John continues his work writing about war orphans. He meets with the director of the orphanage, Trudy Strauss, and starts caring for the children. He also meets Peter, the boy he saw during The Blitz, who has been mute since he arrived at the orphanage.

John gives Peter a toy he found after The Blitz, which causes the boy to see him as a father figure. Another child, Margaret, comes to the orphanage after being in foster care. She has a bomb casing in a chain around her neck. She has to learn to cry for her dead parents.

At tea time, Peter comes around and starts communicating with the other children. Both Peter and Margaret open up to John in the evening and want him to help them. Later, when bombers fly over the orphanage, John helps calm the children.

London is bombed again during the night; and John and Allison go around looking for stories to write, when they encounter a woman carrying a dead child. John, increasingly upset, is inspired to write stories. Back at the orphanage, Peter and Margaret are to meet their prospective parents. John agrees to accompany them; but they cling to him, even though the potential adopters are very nice.

Via cable, John asks Nora if he can adopt the two children and bring them back with him. Nora's mother answers that Nora is ill but "certain will want children". Nora had a breakdown after receiving his telegram but recovers and writes to confirm she wants him and a home and children, "two, four, ten, bring them".

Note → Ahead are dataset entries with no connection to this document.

Lemma crawl_loop_of_root incremental fuel (st : Crawl World) :
  only_adds foreign st (crawl_loop' incremental fuel st).1.
Proof.
  revert st. induction fuel as [|fuel IH]; intros st; simpl.
  - destruct (queue st); apply only_adds_refl.
  - destruct (queue st) as [|item rest]; [apply only_adds_refl|].
    pose proof (crawl_pass_of_root incremental item (with_queue rest st)) as Hp.
    destruct (crawl_pass' incremental item (with_queue rest st)) as [st'|e st'].
    + eapply only_adds_trans; [|apply IH].
      eapply only_adds_trans; [|exact Hp]. by apply only_adds_same_events.
    + simpl. eapply only_adds_trans; [|exact Hp]. by apply only_adds_same_events.
Qed.

(** X10: everything a crawl writes or deletes is of its root: the rows
    it upserts carry the root of the crawl, the media rows a path that starts
    with [/], and its deletions are scoped to the root. *)
Theorem crawl_writes_only_its_root (incremental : bool) (fuel : nat)
    (conn : Store) (w : World) :
  Forall (fun e => event_of_root (root_url root_cfg) e = true)
         (events (crawl_root' incremental fuel conn w).1).
Proof.
  assert (Hstart : Forall (fun e => event_of_root (root_url root_cfg) e = true)
                     (events (crawl_start' incremental conn w))).
  { destruct incremental; simpl; [done|].
    repeat constructor; simpl; by rewrite ?String.eqb_refl. }
  assert (Hrun : only_adds foreign (crawl_start' incremental conn w)
                   (crawl_root' incremental fuel conn w).1).
  { unfold crawl_root.
    pose proof (crawl_loop_of_root incremental fuel (crawl_start' incremental conn w)) as H.
    destruct (crawl_loop' incremental fuel _) as [st []]; simpl in *; try done.
    eapply only_adds_trans; [exact H | by apply only_adds_execute]. }
  destruct Hrun as (evs & -> & Hevs). apply Forall_app. split; [done|].
  eapply Forall_impl; [exact Hevs|]. simpl. intros e He. by apply negb_false_iff.
Qed.

(** X11: the bulk deletion that starts a full crawl removes rows only:
    every Directory and MediaFile row of another root is still there, and
    nothing is added. *)
Theorem full_crawl_keeps_other_roots (conn : Store) (w : World) :
  (forall url r, dirs conn !! url = Some r -> d_root r <> root_url root_cfg ->
                 dirs (db (crawl_start' false conn w)) !! url = Some r)
  /\ (forall url r, media conn !! url = Some r -> m_root r <> root_url root_cfg ->
                    media (db (crawl_start' false conn w)) !! url = Some r)
  /\ dirs (db (crawl_start' false conn w)) ⊆ dirs conn
  /\ media (db (crawl_start' false conn w)) ⊆ media conn.
Proof.
  simpl. split_and!.
  - intros url r Hr Hne. by apply map_lookup_filter_Some.
  - intros url r Hr Hne. by apply map_lookup_filter_Some.
  - apply map_filter_subseteq.
  - apply map_filter_subseteq.
Qed.

End CrawlMore.

(** ** More on the parser *)

Section RowsMore.
Variable urljoin : str -> str -> exc str.
Variable urlparse : str -> exc ParseResult.
Variable urlunparse : ParseResult -> str.
Variable unquote : str -> str.

Abbreviation generic_row' := (generic_row urljoin urlparse urlunparse unquote).
Abbreviation h5ai_row' := (h5ai_row urljoin urlparse urlunparse unquote).
Abbreviation datatable_row' := (datatable_row urljoin urlparse urlunparse unquote).
Abbreviation _normalize_url' := (_normalize_url urljoin urlparse urlunparse).
Abbreviation _parse_generic_table' :=
  (_parse_generic_table urljoin urlparse urlunparse unquote).
Abbreviation _parse_h5ai_fallback' :=
  (_parse_h5ai_fallback urljoin urlparse urlunparse unquote).
Abbreviation _parse_discovery_datatable' :=
  (_parse_discovery_datatable urljoin urlparse urlunparse unquote).

(** X12: a row without a second cell or without a link in it adds nothing
    in any of the three loops, and the h5ai loop also drops every row with
    fewer than four cells. *)
Theorem rows_without_link_add_nothing (base : str) (tr : Node) (st : RowLists) :
  (row_href tr = None ->
   generic_row' base tr st = Ok st /\ h5ai_row' base tr st = Ok st
   /\ datatable_row' base tr st = Ok st)
  /\ ((length (find_all "td" tr) < 4)%nat -> h5ai_row' base tr st = Ok st).
Proof.
  split.
  - intros H. split_and!.
    + unfold generic_row. row_inv; done.
    + unfold h5ai_row. row_inv; done.
    + unfold datatable_row. row_inv; done.
  - intros H%Nat.ltb_lt. unfold h5ai_row. by rewrite H.
Qed.

Lemma _normalize_url_ok base href url :
  _normalize_url' base href = Ok url ->
  normalised_url urljoin urlparse urlunparse base url.
Proof.
  intros H. exists href. pose proof H as H'. unfold _normalize_url in H'. unfold_exc.
  destruct (urljoin base href) as [u|]; [|done].
  destruct (urlparse u) as [p|]; [|done]. injection H' as <-.
  by exists (_replace_fragment p "").
Qed.

Abbreviation urls_ok' := (urls_ok urljoin urlparse urlunparse).

Lemma urls_ok_no_rows base : urls_ok' base no_rows.
Proof. by split. Qed.

Lemma urls_ok_merge base a b :
  urls_ok' base a -> urls_ok' base b -> urls_ok' base (merge a b).
Proof. intros [? ?] [? ?]. split; simpl; by apply Forall_app. Qed.

Lemma generic_row_urls base tr d :
  generic_row' base tr no_rows = Ok d -> urls_ok' base d.
Proof.
  intros [-> | (h & l & u & _ & _ & Hu & _ & _ & _ & ->)]%generic_row_inv.
  - apply urls_ok_no_rows.
  - apply _normalize_url_ok in Hu.
    destruct (_ || _); split; simpl; by repeat constructor.
Qed.

Lemma h5ai_row_urls base tr d :
  h5ai_row' base tr no_rows = Ok d -> urls_ok' base d.
Proof.
  intros [-> | (h & l & u & _ & _ & Hu & _ & _ & ->)]%h5ai_row_inv.
  - apply urls_ok_no_rows.
  - apply _normalize_url_ok in Hu.
    destruct (_ || _); split; simpl; by repeat constructor.
Qed.

Lemma datatable_row_urls base tr d :
  datatable_row' base tr no_rows = Ok d -> urls_ok' base d.
Proof.
  intros [-> | (h & l & u & _ & _ & Hu & _ & _ & _ & ->)]
           %datatable_row_inv.
  - apply urls_ok_no_rows.
  - apply _normalize_url_ok in Hu.
    destruct (_ && _); split; simpl; by repeat constructor.
Qed.

Lemma page_of_rows_urls body rows base page :
  (forall tr st, body tr st = (d ← body tr no_rows; mret (merge st d))) ->
  (forall tr d, body tr no_rows = Ok d -> urls_ok' base d) ->
  page_of_rows body rows = Ok page ->
  Forall (fun e => normalised_url urljoin urlparse urlunparse base (de_url e))
         (subdirs page)
  /\ Forall (fun f => normalised_url urljoin urlparse urlunparse base (fe_url f))
            (files page).
Proof.
  intros Hacc Hrow (st & Hst & [= <-])%exc_bind_inv.
  change (urls_ok' base st).
  eapply for_each_invariant;
    [exact Hacc | apply urls_ok_no_rows | apply urls_ok_merge | exact Hrow | exact Hst].
Qed.

(** X13: the URL of every entry of a parsed page is what [_normalize_url]
    returned for some href against the base URL: a URL put together again
    from its parts with an empty fragment. *)
Theorem entry_urls_are_normalised (soup : Node) (base : str) (page : ParsedPage) :
  _parse_generic_table' soup base = Ok page
  \/ _parse_h5ai_fallback' soup base = Ok page
  \/ _parse_discovery_datatable' soup base = Ok page ->
  Forall (fun e => normalised_url urljoin urlparse urlunparse base (de_url e))
         (subdirs page)
  /\ Forall (fun f => normalised_url urljoin urlparse urlunparse base (fe_url f))
            (files page).
Proof.
  intros [H | [H | H]].
  - unfold _parse_generic_table in H.
    destruct (find "table" soup); [|by injection H as <-].
    eapply page_of_rows_urls; [apply generic_row_acc | apply generic_row_urls | exact H].
  - unfold _parse_h5ai_fallback in H.
    destruct (find_id "div" "fallback" soup) as [fb|]; [|by injection H as <-].
    destruct (find "table" fb); [|by injection H as <-].
    eapply page_of_rows_urls; [apply h5ai_row_acc | apply h5ai_row_urls | exact H].
  - unfold _parse_discovery_datatable in H.
    destruct (find_id "table" "example" soup); [|by injection H as <-].
    eapply page_of_rows_urls;
      [apply datatable_row_acc | apply datatable_row_urls | exact H].
Qed.

(** *** One entry a row at most *)

Lemma for_each_count (body : Node -> RowLists -> exc RowLists) (rows : list Node) st :
  (forall tr st, body tr st = (d ← body tr no_rows; mret (merge st d))) ->
  (forall tr d, body tr no_rows = Ok d ->
     (length (l_subdirs d) + length (l_files d) <= 1)%nat) ->
  for_each body rows no_rows = Ok st ->
  (length (l_subdirs st) + length (l_files st) <= length rows)%nat.
Proof.
  intros Hacc Hrow. revert st. induction rows as [|tr rows IH]; intros st; simpl.
  - by intros [= <-].
  - destruct (body tr no_rows) as [d|e] eqn:Hd; [|done].
    rewrite (for_each_acc body Hacc). unfold_exc.
    destruct (for_each body rows no_rows) as [p|e]; [|done].
    intros [= <-]. simpl. rewrite !length_app.
    pose proof (Hrow tr d Hd). pose proof (IH p eq_refl). lia.
Qed.

Lemma generic_row_count base tr d :
  generic_row' base tr no_rows = Ok d ->
  (length (l_subdirs d) + length (l_files d) <= 1)%nat.
Proof.
  intros [-> | (h & l & u & _ & _ & _ & _ & _ & _ & ->)]%generic_row_inv;
    [simpl; lia|]. destruct (_ || _); simpl; lia.
Qed.

Lemma h5ai_row_count base tr d :
  h5ai_row' base tr no_rows = Ok d ->
  (length (l_subdirs d) + length (l_files d) <= 1)%nat.
Proof.
  intros [-> | (h & l & u & _ & _ & _ & _ & _ & ->)]%h5ai_row_inv;
    [simpl; lia|]. destruct (_ || _); simpl; lia.
Qed.

Lemma datatable_row_count base tr d :
  datatable_row' base tr no_rows = Ok d ->
  (length (l_subdirs d) + length (l_files d) <= 1)%nat.
Proof.
  intros [-> | (h & l & u & _ & _ & _ & _ & _ & _ & ->)]%datatable_row_inv;
    [simpl; lia|]. destruct (_ && _); simpl; lia.
Qed.

(** X14: a page never has more entries than its table has rows: each row
    adds one subdirectory, one file, or nothing. *)
Theorem entries_are_at_most_rows (soup : Node) (base : str) (page : ParsedPage) :
  (forall table,
     find "table" soup = Some table -> _parse_generic_table' soup base = Ok page ->
     (length (subdirs page) + length (files page)
      <= length (find_all "tr" table))%nat)
  /\ (forall fb table,
     find_id "div" "fallback" soup = Some fb -> find "table" fb = Some table ->
     _parse_h5ai_fallback' soup base = Ok page ->
     (length (subdirs page) + length (files page)
      <= length (find_all "tr" table))%nat)
  /\ (forall table,
     find_id "table" "example" soup = Some table ->
     _parse_discovery_datatable' soup base = Ok page ->
     (length (subdirs page) + length (files page)
      <= length (find_all "tr" (tbody_or_table table)))%nat).
Proof.
  split_and!.
  - intros table Ht. unfold _parse_generic_table. rewrite Ht.
    intros (st & Hst & [= <-])%exc_bind_inv. simpl.
    eapply for_each_count; [apply generic_row_acc | apply generic_row_count | exact Hst].
  - intros fb table Hfb Ht. unfold _parse_h5ai_fallback. rewrite Hfb, Ht.
    intros (st & Hst & [= <-])%exc_bind_inv. simpl.
    eapply for_each_count; [apply h5ai_row_acc | apply h5ai_row_count | exact Hst].
  - intros table Ht. unfold _parse_discovery_datatable. rewrite Ht. cbv zeta.
    intros (st & Hst & [= <-])%exc_bind_inv. simpl.
    eapply for_each_count;
      [apply datatable_row_acc | apply datatable_row_count | exact Hst].
Qed.

Variable BeautifulSoup : str -> Node.
Abbreviation parse_directory_page' :=
  (parse_directory_page urljoin urlparse urlunparse unquote BeautifulSoup).

(** X15: when the document has the h5ai fallback container, the page is
    parsed by the h5ai loop whatever else the document holds, and a container
    without a table gives the empty page. *)
Theorem fallback_marker_wins (html base : str) (fb : Node) :
  find_id "div" "fallback" (BeautifulSoup html) = Some fb ->
  parse_directory_page' html base = _parse_h5ai_fallback' (BeautifulSoup html) base
  /\ (find "table" fb = None ->
      parse_directory_page' html base = Ok (mkParsedPage None [] [])).
Proof.
  intros Hfb. unfold parse_directory_page. cbv zeta. rewrite Hfb. split; [done|].
  intros Ht. unfold _parse_h5ai_fallback. by rewrite Hfb, Ht.
Qed.

End RowsMore.

(** ** Root configurations and tags *)

Lemma normalize_root_url_endswith url :
  str_endswith (normalize_root_url url) "/" = true.
Proof. apply str_endswith_app. unfold normalize_root_url. eauto. Qed.

Lemma normalize_root_url_idemp url :
  normalize_root_url (normalize_root_url url) = normalize_root_url url.
Proof.
  unfold normalize_root_url, str_rstrip_chars.
  by rewrite str_rstrip_by_snoc, str_rstrip_by_idemp.
Qed.

Section RootConfigsFacts.
Variable expanduser : str -> str.
Variable is_absolute : str -> bool.
Variable path_join : str -> str -> str.

Abbreviation load_root' := (load_root expanduser is_absolute path_join).
Abbreviation load_root_configs' := (load_root_configs expanduser is_absolute path_join).

Lemma load_roots_acc backend_root raws acc :
  fold_left (load_root' backend_root) raws acc
  = acc ++ fold_left (load_root' backend_root) raws [].
Proof.
  revert acc. induction raws as [|r raws IH]; intros acc; simpl.
  - by rewrite app_nil_r.
  - rewrite (IH (load_root' backend_root acc r)), (IH (load_root' backend_root [] r)).
    unfold load_root. destruct (String.eqb _ ""); [done|]. by rewrite app_assoc.
Qed.
(* ===== verification/TimestampFacts.v ===== *)
(** * Timestamps: string order is time order, and parse inverts format

    The theorems on the definitions of Timestamp.v: comparing canonical timestamps
    as strings is comparing them in time (leap seconds included), and [parseRfc3339]
    and [formatRfc3339] are inverse to each other. *)

From S2P Require Import Prelude JsData Digits Timestamp.
From Stdlib Require Import ZifyBool.

Open Scope Z_scope.

(** The numeric fields of a canonical timestamp. *)
Record ts_fields := TsFields {
  f_year : Z; f_month : Z; f_day : Z; f_hour : Z; f_minute : Z; f_second : Z; f_milli : Z
}.

Definition fields_of (s : jsstr) : option ts_fields :=
  match canonical_groups s with
  | Some (ys, ms, ds, hs, mins, ss, fs) =>
      Some (TsFields (number ys) (number ms) (number ds) (number hs) (number mins)
                     (number ss) (number fs))
  | None => None
  end.

(** The position of a timestamp on a time line on which every minute has room for a
    61st second, so that a leap second has its own place. *)
Definition time_position (f : ts_fields) : Z :=
  let minute_index :=
    daysFromCivil (f_year f) (f_month f) (f_day f) * 1440 + f_hour f * 60 + f_minute f in
  (minute_index * 61 + f_second f) * 1000 + f_milli f.

(** The millisecond instant of a timestamp without a leap second. *)
Definition instant_of (f : ts_fields) : Z :=
  (daysFromCivil (f_year f) (f_month f) (f_day f) * 86400 + f_hour f * 3600 +
   f_minute f * 60 + f_second f) * 1000 + f_milli f.

Definition fields_ok (f : ts_fields) : Prop :=
  valid_date (f_year f) (f_month f) (f_day f) /\ 0 <= f_year f <= 9999 /\
  0 <= f_hour f <= 23 /\ 0 <= f_minute f <= 59 /\ 0 <= f_second f <= 60 /\
  0 <= f_milli f <= 999.

(** The layout of a canonical timestamp around seven digit groups. *)
Definition layout (ys ms ds hs mins ss fs : jsstr) : jsstr :=
  ys ++ [45%N] ++ ms ++ [45%N] ++ ds ++ [84%N] ++ hs ++ [58%N] ++ mins ++ [58%N] ++ ss ++
  [46%N] ++ fs ++ [90%N].

Definition layout_seconds (ys ms ds hs mins ss : jsstr) : jsstr :=
  ys ++ [45%N] ++ ms ++ [45%N] ++ ds ++ [84%N] ++ hs ++ [58%N] ++ mins ++ [58%N] ++ ss ++ [90%N].
Lemma commas_prefix l l' ps ps' r r' :
  Forall decodable l -> Forall ok l -> Forall ok l' ->
  map emit l = map Ok ps -> map emit l' = map Ok ps' ->
  commas ps ++ close :: r = commas ps' ++ close :: r' -> map norm l = map norm l' /\ r = r'.
Proof.
  intros Hd. revert l' ps ps'. induction Hd as [|x l Hx _ IH]; intros l' ps ps' Hok Hok' He He' H.
  - destruct ps; [|done]. destruct ps' as [|p' ps'].
    + destruct l'; [|done]. by simplify_eq/=.
    + simpl in H. destruct close_delim; simplify_eq.
  - destruct ps as [|p ps]; [done|]. destruct ps' as [|p' ps'].
    { simpl in H. destruct close_delim; simplify_eq. }
    destruct l' as [|y l']; [done|]. apply Forall_cons in Hok as [Hokx Hok], Hok' as [Hoky Hok'].
    injection He as Hex He. injection He' as Hey He'. unfold commas in H. simpl in H.
    injection H as H. fold (commas ps) (commas ps') in H. rewrite <- !app_assoc in H.
    apply (Hx y) in H as [Hn H]; auto using commas_delim.
    apply (IH l') in H as [Hl ->]; [|done..]. simpl. by rewrite Hn, Hl.
Qed.

Lemma join_prefix l l' ps ps' r r' :
  Forall decodable l -> Forall ok l -> Forall ok l' ->
  map emit l = map Ok ps -> map emit l' = map Ok ps' ->
  join [44%N] ps ++ close :: r = join [44%N] ps' ++ close :: r' ->
  map norm l = map norm l' /\ r = r'.
Proof.
  intros Hd Hok Hok' He He' H.
  destruct ps as [|p ps], ps' as [|p' ps'].
  - destruct l, l'; try done. by simplify_eq/=.
  - destruct l' as [|y l']; [done|]. injection He' as Hey _. apply Forall_cons in Hok' as [Hoky _].
    destruct (head_not_close _ _ Hoky Hey) as (c & u & -> & Hc).
    rewrite join_commas in H. by simplify_eq/=.
  - destruct l as [|y l]; [done|]. injection He as Hey _. apply Forall_cons in Hok as [Hoky _].
    destruct (head_not_close _ _ Hoky Hey) as (c & u & -> & Hc).
    rewrite join_commas in H. by simplify_eq/=.
  - apply (commas_prefix l l' (p :: ps) (p' :: ps')); try done.
    rewrite !join_commas in H. unfold commas in *. simpl. by rewrite H.
Qed.
End list_texts.

Lemma emit_member_ok m t :
  emit_member None m = Ok t ->
  no_lone_surrogate m.1 = true /\
  exists u, canonicalizeValue None m.2 = Ok u /\ t = quote m.1 ++ [58%N] ++ u.
Proof.
  unfold emit_member. destruct (no_lone_surrogate m.1); [|done]. intros H.
  apply result_bind_ok in H as (u & Hu & [= <-]). eauto.
Qed.

(** Values of different kinds have texts with different first units. *)
Definition same_kind (v w : jsval) : bool :=
  match v, w with
  | JNull, JNull | JNum _, JNum _ | JStr _, JStr _ | JArr _, JArr _ | JObj _, JObj _ => true
  | JBool b, JBool b' => eqb b b'
  | _, _ => false
  end.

It turns out the flight from London to Portugal is full. John tries to negotiate with the passengers not to use their full baggage allowance, but it doesn't work. John is allowed to bring only one child and is advised to let the children perform an IQ test to determine which to bring with him. Margaret scores higher, and John must return Peter to foster care. Heartbroken, John still goes to the airport with Margaret; but, when John is about to board the plane, one of the other passengers has given up her baggage allowance to make room for Peter.

Later, after a long trip, John and the children arrive by ship to the port in New York, watching the shimmering lights of the city in the distance. Nora comes to meet them on the ship. There is an air raid alarm, but Nora tells the children that, once the war is over, they will never have to worry that the lights in the city will be turned off.

==Reception==
The film was a surprise hit - according to MGM records it made $779,000 in the US and Canada and $755,000 elsewhere, earning a profit of $561,000.